Saved entries
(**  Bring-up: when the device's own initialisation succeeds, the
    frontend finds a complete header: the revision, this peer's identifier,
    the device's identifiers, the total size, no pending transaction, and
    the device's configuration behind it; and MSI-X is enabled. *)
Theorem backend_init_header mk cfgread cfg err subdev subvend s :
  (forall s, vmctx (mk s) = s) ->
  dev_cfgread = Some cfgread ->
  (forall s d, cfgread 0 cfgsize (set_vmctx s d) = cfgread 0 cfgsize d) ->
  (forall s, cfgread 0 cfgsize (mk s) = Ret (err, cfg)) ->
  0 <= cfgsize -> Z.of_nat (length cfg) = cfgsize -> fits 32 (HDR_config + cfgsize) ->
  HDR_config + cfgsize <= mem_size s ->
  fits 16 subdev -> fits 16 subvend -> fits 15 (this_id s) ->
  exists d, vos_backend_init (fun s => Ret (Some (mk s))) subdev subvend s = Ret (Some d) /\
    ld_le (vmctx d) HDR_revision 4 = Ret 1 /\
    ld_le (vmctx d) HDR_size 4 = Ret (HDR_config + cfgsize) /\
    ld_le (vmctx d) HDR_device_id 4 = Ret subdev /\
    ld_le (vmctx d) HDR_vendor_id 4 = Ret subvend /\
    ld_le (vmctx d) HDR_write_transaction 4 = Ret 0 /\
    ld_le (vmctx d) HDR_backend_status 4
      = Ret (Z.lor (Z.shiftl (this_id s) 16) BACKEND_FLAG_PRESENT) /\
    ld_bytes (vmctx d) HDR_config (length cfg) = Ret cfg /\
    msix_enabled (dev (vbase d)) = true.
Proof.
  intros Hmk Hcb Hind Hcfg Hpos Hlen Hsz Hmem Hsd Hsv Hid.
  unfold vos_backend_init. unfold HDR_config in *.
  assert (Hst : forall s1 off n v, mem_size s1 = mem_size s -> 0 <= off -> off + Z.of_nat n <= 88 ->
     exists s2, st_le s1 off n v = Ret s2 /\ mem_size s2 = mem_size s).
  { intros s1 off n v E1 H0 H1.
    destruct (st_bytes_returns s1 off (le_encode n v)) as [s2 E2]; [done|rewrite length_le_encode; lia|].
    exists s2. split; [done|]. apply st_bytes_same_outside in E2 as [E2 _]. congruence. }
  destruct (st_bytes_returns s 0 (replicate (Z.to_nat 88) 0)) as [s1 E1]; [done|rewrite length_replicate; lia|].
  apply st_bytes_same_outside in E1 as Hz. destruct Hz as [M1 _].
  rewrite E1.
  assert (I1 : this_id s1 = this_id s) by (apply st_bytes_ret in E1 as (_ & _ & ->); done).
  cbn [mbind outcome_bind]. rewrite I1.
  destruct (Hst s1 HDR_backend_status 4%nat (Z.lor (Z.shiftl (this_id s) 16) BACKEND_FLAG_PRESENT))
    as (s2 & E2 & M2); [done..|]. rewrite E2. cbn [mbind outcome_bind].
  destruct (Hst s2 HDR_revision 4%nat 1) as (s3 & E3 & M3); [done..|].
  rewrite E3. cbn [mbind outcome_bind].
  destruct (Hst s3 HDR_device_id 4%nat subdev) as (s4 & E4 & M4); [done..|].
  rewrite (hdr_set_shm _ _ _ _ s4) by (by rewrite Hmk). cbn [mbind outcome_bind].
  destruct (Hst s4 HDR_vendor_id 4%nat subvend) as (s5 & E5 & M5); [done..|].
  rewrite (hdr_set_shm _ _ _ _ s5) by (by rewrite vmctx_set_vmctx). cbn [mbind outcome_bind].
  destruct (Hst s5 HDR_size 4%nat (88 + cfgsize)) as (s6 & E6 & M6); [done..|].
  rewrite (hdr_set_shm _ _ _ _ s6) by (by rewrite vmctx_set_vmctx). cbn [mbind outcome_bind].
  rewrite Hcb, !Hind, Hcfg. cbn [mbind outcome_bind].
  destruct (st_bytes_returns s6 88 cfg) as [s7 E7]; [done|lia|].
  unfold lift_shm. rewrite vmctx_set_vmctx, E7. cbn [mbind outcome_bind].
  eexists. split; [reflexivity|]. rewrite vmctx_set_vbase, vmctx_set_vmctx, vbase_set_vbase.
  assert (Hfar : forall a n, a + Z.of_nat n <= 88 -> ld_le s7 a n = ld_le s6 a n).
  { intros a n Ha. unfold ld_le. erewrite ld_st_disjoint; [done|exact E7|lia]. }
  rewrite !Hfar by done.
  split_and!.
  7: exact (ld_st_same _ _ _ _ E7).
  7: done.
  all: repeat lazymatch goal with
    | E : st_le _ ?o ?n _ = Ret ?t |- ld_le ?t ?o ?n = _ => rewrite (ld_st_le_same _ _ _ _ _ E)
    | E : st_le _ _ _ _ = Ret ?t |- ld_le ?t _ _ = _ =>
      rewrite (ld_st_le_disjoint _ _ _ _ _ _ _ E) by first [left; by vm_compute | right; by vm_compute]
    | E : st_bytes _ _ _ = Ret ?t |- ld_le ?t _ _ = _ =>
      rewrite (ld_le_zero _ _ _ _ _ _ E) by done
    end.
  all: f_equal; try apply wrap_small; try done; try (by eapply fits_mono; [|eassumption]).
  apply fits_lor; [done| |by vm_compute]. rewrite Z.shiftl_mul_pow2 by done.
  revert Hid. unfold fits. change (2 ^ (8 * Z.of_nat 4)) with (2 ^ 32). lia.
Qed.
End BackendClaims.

...

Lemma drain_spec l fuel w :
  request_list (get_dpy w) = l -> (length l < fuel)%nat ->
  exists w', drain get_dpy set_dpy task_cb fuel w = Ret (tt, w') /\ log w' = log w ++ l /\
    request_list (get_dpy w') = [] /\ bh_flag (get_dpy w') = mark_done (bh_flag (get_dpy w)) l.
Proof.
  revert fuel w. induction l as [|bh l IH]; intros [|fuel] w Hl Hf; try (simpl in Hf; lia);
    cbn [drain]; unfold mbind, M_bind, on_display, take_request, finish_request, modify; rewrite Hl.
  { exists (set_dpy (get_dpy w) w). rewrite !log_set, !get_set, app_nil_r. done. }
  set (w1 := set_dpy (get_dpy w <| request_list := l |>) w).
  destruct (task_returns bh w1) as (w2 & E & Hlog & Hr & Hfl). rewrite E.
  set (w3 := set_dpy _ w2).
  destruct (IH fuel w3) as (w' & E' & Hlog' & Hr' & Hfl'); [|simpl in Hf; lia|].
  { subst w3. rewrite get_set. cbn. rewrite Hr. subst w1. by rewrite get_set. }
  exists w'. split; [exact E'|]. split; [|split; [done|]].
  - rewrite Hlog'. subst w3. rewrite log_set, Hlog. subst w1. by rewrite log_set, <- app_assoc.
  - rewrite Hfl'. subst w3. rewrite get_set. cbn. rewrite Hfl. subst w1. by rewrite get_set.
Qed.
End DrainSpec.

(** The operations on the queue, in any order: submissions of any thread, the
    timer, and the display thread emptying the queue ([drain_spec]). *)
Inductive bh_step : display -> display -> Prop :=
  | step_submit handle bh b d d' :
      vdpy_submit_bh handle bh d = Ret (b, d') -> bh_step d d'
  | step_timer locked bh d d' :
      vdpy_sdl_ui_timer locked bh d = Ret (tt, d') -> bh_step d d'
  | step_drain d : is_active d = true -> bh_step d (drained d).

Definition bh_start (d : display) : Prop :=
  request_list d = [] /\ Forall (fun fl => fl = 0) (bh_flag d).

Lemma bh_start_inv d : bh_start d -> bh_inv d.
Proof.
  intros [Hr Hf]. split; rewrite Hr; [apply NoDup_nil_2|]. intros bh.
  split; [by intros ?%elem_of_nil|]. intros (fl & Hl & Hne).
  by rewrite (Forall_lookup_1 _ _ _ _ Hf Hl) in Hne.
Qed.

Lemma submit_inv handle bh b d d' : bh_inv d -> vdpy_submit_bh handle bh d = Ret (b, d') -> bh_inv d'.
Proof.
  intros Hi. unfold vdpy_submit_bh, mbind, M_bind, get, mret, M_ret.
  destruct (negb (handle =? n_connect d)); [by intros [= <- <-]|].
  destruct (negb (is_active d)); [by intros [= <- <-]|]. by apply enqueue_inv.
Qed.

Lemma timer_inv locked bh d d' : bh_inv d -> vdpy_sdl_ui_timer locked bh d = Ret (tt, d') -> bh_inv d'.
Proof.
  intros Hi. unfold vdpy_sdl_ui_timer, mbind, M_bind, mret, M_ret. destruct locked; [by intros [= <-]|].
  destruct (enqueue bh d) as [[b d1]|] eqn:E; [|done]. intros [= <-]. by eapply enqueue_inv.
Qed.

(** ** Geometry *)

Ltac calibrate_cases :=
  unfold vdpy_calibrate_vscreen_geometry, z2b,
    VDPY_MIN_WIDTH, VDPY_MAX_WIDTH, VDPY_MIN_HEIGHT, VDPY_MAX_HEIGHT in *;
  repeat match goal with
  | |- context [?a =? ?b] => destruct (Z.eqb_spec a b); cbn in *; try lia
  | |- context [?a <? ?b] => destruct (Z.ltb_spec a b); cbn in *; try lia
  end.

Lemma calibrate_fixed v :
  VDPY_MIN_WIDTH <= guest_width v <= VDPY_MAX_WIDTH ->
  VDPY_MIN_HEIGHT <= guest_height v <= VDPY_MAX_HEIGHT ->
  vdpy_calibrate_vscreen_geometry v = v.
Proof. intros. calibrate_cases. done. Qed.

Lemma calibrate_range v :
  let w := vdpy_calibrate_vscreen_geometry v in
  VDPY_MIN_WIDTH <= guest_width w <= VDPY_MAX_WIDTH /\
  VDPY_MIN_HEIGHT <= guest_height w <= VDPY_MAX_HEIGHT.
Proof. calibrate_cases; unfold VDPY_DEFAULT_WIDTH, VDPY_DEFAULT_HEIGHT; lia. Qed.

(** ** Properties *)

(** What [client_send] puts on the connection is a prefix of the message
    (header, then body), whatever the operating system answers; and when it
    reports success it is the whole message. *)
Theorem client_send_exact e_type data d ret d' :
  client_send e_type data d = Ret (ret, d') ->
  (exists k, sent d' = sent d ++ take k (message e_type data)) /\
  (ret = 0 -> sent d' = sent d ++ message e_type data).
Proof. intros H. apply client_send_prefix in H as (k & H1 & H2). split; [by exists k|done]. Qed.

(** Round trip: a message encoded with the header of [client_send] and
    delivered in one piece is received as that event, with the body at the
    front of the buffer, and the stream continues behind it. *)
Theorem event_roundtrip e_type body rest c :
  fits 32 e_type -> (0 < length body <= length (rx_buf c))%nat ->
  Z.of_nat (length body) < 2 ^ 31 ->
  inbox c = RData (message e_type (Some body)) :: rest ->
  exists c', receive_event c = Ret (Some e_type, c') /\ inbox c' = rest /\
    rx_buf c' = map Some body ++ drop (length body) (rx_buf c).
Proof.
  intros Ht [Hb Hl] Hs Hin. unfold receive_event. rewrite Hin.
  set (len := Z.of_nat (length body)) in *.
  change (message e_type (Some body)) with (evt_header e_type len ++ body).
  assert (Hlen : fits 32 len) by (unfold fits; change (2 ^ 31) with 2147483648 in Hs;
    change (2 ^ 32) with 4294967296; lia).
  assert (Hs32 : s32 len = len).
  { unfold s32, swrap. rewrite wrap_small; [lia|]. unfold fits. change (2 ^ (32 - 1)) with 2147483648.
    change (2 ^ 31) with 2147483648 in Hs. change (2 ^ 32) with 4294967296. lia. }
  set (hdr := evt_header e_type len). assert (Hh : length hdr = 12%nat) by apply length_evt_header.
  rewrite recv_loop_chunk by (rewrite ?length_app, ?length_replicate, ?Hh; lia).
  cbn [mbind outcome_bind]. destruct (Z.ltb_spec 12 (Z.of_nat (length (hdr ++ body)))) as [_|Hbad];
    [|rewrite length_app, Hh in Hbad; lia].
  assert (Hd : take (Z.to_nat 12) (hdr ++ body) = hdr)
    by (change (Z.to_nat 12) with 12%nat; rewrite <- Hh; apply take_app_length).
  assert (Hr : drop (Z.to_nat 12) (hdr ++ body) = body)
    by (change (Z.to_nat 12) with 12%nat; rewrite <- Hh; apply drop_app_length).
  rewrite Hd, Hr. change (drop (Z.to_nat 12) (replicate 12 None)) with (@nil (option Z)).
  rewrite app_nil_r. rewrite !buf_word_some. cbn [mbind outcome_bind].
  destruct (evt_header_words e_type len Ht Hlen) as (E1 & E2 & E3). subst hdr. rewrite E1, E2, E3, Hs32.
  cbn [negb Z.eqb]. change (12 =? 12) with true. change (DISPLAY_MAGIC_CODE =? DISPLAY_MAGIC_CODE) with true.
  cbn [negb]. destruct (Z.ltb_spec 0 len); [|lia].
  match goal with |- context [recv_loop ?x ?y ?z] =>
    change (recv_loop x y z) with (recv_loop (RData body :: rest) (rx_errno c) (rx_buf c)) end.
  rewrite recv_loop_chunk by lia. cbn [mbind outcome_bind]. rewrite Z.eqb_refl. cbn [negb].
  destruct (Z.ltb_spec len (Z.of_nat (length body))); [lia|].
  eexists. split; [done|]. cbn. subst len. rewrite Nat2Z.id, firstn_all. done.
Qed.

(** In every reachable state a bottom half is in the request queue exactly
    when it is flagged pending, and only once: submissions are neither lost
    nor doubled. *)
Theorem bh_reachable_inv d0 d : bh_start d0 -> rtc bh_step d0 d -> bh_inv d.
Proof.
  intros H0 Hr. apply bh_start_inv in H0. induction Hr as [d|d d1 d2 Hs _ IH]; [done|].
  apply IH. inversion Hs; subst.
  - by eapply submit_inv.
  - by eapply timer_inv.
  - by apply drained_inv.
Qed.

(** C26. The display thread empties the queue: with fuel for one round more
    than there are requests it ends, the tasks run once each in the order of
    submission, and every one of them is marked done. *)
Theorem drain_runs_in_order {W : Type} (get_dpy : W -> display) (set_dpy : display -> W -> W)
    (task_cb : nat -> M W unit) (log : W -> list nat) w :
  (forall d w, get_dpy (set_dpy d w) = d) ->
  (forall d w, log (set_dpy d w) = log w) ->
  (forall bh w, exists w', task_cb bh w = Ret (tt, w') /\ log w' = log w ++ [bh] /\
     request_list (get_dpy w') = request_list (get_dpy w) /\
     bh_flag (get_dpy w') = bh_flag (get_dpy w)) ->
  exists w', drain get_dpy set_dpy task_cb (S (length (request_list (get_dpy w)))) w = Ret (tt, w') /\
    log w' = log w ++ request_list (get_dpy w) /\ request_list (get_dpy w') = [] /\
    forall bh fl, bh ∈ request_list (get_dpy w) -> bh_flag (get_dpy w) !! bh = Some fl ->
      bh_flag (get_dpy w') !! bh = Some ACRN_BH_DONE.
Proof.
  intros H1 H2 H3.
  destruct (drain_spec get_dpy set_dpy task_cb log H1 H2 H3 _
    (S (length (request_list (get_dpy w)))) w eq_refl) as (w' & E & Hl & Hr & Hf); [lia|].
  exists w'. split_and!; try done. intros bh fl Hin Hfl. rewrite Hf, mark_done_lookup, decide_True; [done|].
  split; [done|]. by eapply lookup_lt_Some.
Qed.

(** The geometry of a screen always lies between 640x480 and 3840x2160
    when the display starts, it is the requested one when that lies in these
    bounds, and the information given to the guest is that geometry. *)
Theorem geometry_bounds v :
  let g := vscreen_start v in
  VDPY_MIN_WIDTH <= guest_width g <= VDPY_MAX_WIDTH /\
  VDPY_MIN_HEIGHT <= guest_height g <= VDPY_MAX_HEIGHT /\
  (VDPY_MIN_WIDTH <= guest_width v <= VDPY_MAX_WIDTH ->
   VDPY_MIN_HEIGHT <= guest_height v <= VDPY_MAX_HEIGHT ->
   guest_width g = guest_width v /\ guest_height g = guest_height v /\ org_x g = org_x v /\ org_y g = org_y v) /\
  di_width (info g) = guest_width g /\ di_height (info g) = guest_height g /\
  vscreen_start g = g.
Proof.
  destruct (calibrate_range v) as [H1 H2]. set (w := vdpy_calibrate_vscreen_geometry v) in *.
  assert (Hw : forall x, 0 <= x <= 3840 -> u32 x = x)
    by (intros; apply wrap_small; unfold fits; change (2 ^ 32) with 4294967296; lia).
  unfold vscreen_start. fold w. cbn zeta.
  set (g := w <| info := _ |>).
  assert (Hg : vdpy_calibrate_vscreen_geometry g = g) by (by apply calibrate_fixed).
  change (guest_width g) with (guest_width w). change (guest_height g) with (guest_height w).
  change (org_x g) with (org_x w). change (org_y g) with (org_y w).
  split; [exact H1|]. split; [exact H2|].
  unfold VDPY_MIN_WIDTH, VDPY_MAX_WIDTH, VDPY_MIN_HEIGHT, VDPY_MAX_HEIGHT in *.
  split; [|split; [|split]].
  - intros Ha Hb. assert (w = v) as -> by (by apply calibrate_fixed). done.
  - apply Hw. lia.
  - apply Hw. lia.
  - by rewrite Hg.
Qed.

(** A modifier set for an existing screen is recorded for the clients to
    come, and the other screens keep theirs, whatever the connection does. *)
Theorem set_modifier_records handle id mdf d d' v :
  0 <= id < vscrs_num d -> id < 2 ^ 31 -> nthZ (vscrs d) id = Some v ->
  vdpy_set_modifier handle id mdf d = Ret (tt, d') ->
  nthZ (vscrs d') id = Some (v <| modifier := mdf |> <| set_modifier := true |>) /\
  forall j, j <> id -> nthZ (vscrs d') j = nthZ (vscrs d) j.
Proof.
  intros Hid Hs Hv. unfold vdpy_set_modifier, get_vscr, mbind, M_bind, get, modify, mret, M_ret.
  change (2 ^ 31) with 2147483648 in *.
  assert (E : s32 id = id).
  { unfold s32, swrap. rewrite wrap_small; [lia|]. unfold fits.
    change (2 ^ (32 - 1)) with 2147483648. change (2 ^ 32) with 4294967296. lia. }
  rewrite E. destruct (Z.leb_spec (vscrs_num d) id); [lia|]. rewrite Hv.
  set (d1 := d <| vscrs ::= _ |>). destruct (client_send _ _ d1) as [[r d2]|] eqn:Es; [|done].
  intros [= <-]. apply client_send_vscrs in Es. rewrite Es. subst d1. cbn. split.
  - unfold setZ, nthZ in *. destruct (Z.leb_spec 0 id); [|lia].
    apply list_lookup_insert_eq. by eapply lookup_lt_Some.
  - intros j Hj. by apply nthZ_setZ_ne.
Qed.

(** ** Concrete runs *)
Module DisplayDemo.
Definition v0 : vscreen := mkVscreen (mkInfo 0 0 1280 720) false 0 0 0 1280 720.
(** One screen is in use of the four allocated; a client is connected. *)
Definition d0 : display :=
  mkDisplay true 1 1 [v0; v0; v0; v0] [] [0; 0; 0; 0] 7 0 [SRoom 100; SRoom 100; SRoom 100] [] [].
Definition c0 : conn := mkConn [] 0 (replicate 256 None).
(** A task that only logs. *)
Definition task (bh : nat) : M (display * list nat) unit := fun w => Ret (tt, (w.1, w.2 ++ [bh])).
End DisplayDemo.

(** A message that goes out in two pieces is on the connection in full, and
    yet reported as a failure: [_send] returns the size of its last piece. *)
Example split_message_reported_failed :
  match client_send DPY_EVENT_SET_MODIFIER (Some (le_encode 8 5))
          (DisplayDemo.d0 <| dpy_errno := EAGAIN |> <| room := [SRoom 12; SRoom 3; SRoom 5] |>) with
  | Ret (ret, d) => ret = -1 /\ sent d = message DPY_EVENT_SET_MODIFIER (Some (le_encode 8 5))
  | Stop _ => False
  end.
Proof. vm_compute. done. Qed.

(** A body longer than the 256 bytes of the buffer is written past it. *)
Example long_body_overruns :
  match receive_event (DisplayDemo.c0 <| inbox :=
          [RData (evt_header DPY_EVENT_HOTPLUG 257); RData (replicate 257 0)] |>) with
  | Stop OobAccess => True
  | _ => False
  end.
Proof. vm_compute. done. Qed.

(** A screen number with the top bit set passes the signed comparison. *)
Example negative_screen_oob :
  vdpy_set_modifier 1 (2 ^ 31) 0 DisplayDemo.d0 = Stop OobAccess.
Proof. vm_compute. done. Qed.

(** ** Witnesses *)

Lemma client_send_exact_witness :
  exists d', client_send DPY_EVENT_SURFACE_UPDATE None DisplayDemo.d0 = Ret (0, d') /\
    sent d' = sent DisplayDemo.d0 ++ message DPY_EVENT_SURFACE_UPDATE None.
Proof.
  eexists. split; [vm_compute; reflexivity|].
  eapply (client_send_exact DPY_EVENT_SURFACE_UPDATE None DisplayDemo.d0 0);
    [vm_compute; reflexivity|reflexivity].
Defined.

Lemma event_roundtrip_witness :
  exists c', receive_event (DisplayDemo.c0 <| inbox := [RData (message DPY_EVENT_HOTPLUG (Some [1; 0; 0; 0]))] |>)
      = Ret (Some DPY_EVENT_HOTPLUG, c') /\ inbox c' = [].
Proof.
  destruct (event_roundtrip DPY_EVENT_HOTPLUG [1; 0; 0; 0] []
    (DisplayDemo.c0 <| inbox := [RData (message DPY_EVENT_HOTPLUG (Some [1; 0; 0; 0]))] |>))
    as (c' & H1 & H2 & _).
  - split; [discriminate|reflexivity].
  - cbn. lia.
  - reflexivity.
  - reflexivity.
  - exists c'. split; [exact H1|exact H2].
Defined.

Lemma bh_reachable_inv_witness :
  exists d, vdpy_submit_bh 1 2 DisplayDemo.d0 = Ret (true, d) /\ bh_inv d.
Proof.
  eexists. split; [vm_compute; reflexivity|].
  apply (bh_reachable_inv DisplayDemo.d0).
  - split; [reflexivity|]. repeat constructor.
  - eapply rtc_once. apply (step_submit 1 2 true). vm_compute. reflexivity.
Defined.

§ WORK ORDER
Copy out each line of the data above, exactly, if it lies between the line holding "(forall d w, log (set_dpy d w) = log w) ->" and the line holding "bh_flag (get_dpy w') = bh_flag", inclusive; copy no other line.

§ REPLY
  (forall d w, log (set_dpy d w) = log w) ->
  (forall bh w, exists w', task_cb bh w = Ret (tt, w') /\ log w' = log w ++ [bh] /\
     request_list (get_dpy w') = request_list (get_dpy w) /\
     bh_flag (get_dpy w') = bh_flag (get_dpy w)) ->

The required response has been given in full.